Step 2: Sample the audience (3–5 people). Not the manager's version of the audience. Talk to people who will actually sit in the room. Ask what they've tried, what's confusing, what they'd use tomorrow if they learned it.
Step 3: Map current vs desired behavior. Write two columns. Be specific. "Better communication" is not a behavior. "Give feedback in one-on-ones without triggering defensiveness" is.
Step 4: Prioritize one outcome. Every training can support multiple goals, but one must be primary. Design the whole session around that outcome. Everything else is secondary.

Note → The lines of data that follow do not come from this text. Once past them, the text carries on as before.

(* ===== verification/Strings.v ===== *)
(** * Strings: std::string and the helpers of util/string

    A [std::string] is the list of the codes of its characters.  First the
    members of the standard class that the code uses, with [std::string::npos]
    and the exceptions ([None]) they have; then [modules/util/string.cpp]. *)
From S2P Require Import Prelude.

(** ** std::string *)

Notation chars := (list Z).
Notation npos := SIZE_MAX.

Definition size (s : chars) : Z := Z.of_nat (length s).

(** The first suffix that satisfies [p]. *)
Fixpoint scan (p : chars -> bool) (s : chars) : option nat :=
  if p s then Some 0%nat
  else match s with [] => None | _ :: s' => option_map S (scan p s') end.

Definition to_pos (off : Z) (o : option nat) : Z :=
  match o with Some i => off + Z.of_nat i | None => npos end.

Fixpoint starts_with (pat s : chars) : bool :=
  match pat, s with
  | [], _ => true
  | x :: pat', y :: s' => (x =? y) && starts_with pat' s'
  | _ :: _, [] => false
  end.

Definition is_in (c : Z) (set : chars) : bool := existsb (Z.eqb c) set.

Definition head_in (set : chars) (s : chars) : bool :=
  match s with c :: _ => is_in c set | [] => false end.

Definition head_not_in (set : chars) (s : chars) : bool :=
  match s with c :: _ => negb (is_in c set) | [] => false end.

Definition scan_from (p : chars -> bool) (s : chars) (pos : Z) : Z :=
  if size s <? pos then npos else to_pos pos (scan p (drop (Z.to_nat pos) s)).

Step 5: Design backwards. Start from the application activity at the end. What must participants practice in the room so they're ready to do the behavior on Monday?
Red flags that mean you skipped TNA
- The agenda was copied from last year's session.
- Learning objectives use words like "understand" and "awareness" but never "demonstrate" or "apply."
- No one from the target group was consulted.
- The client asked for three hours but the real gap needs a behavior change campaign, not a workshop.
Why this matters for youth work specifically
Young participants are quick to detect relevance. If the content feels like it was written for someone else, energy drops fast. TNA is how you earn the right to their attention before you say a word.
Tools I use: My free Workshop Planning Template includes a TNA section. Or book a call if you want help running a needs assessment before your next session.
Want help running youth sessions like this?
Let's talk through your project.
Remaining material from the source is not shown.